■ The task
Below are some entries. Repeat exactly the lines from the one with "(** An address that is told is read back. *)" through the one with "session_tick datetime_of config", and only those.

Data for this exercise Start Marker

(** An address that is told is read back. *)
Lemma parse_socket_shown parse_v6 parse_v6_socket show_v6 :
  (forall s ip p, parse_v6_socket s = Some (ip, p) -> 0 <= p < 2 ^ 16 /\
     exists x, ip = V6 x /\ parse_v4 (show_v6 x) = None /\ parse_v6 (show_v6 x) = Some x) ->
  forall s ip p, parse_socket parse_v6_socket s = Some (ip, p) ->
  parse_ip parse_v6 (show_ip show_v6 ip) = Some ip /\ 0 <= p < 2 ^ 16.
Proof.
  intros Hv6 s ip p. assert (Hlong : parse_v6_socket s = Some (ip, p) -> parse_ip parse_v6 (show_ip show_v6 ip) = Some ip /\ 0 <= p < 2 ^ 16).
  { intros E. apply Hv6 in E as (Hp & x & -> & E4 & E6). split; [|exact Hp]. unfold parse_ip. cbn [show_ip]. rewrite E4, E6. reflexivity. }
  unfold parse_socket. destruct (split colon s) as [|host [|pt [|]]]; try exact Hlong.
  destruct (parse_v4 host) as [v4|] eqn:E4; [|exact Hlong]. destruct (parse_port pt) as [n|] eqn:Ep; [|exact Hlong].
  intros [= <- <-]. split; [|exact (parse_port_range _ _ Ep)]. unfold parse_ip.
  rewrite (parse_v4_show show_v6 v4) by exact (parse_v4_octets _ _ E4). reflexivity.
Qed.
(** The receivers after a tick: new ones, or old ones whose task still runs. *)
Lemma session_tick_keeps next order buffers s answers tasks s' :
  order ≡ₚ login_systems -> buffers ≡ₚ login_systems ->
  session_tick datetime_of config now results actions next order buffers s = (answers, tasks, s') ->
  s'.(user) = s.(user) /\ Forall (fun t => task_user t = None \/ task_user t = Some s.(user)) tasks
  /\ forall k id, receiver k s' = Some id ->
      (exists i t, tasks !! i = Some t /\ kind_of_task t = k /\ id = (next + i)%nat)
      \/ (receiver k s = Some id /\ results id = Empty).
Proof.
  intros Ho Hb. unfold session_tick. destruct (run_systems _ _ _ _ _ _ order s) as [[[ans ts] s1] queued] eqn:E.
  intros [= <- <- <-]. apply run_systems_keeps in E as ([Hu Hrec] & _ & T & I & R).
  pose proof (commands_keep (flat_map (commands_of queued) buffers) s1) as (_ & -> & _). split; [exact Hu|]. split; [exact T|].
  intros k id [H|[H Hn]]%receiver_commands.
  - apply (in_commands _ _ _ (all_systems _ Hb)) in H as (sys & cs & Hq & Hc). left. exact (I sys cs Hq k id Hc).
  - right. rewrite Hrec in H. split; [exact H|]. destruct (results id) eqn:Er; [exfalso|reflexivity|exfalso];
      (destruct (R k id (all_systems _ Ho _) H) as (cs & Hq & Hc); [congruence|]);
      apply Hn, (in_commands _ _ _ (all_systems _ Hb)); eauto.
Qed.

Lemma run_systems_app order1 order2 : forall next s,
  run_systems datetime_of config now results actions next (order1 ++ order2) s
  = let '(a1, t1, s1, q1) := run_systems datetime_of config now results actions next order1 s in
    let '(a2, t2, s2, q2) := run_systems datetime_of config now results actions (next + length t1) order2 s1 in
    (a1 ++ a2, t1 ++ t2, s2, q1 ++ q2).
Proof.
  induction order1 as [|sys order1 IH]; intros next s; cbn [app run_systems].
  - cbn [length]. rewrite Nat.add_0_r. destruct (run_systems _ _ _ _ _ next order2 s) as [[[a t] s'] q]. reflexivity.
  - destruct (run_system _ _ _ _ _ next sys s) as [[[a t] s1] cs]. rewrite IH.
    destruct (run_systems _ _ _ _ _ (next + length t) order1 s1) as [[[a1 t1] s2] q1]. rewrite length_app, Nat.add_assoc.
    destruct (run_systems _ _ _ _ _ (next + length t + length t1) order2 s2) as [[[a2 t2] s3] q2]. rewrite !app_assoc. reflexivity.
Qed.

Data for this exercise End Marker
Data for this exercise Start Marker

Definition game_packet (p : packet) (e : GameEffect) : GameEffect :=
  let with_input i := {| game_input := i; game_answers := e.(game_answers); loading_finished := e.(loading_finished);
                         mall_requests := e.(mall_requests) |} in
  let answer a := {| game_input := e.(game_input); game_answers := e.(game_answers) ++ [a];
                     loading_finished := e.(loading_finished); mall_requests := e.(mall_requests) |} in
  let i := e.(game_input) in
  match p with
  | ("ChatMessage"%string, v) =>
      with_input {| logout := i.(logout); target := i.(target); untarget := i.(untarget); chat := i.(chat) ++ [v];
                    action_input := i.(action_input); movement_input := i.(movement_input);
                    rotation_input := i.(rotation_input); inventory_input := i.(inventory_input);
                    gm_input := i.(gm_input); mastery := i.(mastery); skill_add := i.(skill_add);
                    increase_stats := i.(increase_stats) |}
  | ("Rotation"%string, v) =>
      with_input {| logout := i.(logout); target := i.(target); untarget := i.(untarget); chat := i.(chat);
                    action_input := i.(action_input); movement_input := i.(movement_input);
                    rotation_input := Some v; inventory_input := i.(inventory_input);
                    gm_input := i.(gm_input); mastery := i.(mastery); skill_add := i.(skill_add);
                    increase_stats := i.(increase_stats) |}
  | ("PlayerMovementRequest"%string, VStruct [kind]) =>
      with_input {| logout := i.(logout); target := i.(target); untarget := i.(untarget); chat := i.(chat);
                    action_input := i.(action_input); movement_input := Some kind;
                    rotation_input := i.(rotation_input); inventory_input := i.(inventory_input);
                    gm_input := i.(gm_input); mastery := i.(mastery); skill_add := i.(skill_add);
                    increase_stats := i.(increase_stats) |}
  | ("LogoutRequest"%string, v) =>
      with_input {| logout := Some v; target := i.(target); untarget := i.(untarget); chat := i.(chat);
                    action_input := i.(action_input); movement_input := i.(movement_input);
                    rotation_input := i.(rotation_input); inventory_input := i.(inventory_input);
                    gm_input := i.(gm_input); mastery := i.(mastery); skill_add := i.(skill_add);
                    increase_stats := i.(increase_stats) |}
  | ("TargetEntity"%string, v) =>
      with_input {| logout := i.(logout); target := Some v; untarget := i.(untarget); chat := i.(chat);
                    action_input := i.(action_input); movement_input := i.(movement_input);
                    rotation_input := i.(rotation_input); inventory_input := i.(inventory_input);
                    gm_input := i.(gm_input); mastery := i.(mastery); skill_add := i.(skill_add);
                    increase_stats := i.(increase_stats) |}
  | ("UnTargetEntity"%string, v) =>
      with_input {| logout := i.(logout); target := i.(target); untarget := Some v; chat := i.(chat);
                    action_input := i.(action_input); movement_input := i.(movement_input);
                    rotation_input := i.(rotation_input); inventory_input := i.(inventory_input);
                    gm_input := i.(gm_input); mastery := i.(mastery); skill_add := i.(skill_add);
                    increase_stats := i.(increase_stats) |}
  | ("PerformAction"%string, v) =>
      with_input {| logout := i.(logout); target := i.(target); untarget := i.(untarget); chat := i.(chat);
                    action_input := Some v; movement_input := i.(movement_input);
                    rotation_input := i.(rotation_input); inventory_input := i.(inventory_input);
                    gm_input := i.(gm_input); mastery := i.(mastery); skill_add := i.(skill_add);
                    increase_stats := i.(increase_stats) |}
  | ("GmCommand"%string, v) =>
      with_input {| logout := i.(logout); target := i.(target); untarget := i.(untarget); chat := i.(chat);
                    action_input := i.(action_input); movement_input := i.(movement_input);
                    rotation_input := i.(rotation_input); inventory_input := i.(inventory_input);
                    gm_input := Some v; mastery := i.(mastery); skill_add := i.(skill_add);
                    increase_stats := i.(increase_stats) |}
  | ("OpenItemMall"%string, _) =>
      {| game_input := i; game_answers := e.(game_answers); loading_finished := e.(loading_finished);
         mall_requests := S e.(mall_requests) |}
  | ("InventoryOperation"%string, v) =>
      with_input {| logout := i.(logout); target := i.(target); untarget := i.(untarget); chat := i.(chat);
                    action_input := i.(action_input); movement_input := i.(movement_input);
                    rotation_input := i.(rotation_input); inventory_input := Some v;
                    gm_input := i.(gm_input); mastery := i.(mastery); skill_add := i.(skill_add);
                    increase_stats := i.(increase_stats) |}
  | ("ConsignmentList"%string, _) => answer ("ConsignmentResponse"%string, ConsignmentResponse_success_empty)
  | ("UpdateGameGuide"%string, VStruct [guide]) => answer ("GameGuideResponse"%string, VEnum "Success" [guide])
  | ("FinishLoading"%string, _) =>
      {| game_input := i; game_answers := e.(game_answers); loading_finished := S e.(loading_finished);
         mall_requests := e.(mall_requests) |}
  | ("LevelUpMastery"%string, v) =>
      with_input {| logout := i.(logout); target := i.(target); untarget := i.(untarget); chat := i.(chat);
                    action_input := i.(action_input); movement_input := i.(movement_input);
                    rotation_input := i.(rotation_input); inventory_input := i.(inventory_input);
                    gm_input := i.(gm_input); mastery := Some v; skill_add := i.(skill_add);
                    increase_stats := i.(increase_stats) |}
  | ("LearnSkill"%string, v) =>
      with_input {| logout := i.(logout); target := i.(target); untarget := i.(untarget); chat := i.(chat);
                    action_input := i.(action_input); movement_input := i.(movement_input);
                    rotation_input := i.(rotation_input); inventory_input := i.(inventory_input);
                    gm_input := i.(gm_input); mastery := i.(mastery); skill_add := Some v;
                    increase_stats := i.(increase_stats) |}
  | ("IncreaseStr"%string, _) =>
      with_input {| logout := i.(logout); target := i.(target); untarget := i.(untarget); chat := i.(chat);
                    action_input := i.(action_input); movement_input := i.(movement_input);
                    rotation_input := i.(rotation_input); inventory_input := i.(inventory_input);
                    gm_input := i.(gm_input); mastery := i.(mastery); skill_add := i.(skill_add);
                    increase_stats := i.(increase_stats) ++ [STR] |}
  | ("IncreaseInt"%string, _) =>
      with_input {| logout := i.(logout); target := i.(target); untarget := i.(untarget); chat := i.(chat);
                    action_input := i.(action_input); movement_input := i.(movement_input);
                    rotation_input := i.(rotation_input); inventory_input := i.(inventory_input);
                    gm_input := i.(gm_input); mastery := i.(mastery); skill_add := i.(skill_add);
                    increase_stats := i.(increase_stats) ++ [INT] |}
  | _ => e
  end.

Data for this exercise End Marker

■ Your response
(** An address that is told is read back. *)
Lemma parse_socket_shown parse_v6 parse_v6_socket show_v6 :
  (forall s ip p, parse_v6_socket s = Some (ip, p) -> 0 <= p < 2 ^ 16 /\
     exists x, ip = V6 x /\ parse_v4 (show_v6 x) = None /\ parse_v6 (show_v6 x) = Some x) ->
  forall s ip p, parse_socket parse_v6_socket s = Some (ip, p) ->
  parse_ip parse_v6 (show_ip show_v6 ip) = Some ip /\ 0 <= p < 2 ^ 16.
Proof.
  intros Hv6 s ip p. assert (Hlong : parse_v6_socket s = Some (ip, p) -> parse_ip parse_v6 (show_ip show_v6 ip) = Some ip /\ 0 <= p < 2 ^ 16).
  { intros E. apply Hv6 in E as (Hp & x & -> & E4 & E6). split; [|exact Hp]. unfold parse_ip. cbn [show_ip]. rewrite E4, E6. reflexivity. }
  unfold parse_socket. destruct (split colon s) as [|host [|pt [|]]]; try exact Hlong.
  destruct (parse_v4 host) as [v4|] eqn:E4; [|exact Hlong]. destruct (parse_port pt) as [n|] eqn:Ep; [|exact Hlong].
  intros [= <- <-]. split; [|exact (parse_port_range _ _ Ep)]. unfold parse_ip.
  rewrite (parse_v4_show show_v6 v4) by exact (parse_v4_octets _ _ E4). reflexivity.
Qed.
(** The receivers after a tick: new ones, or old ones whose task still runs. *)
Lemma session_tick_keeps next order buffers s answers tasks s' :
  order ≡ₚ login_systems -> buffers ≡ₚ login_systems ->
  session_tick datetime_of config now results actions next order buffers s = (answers, tasks, s') ->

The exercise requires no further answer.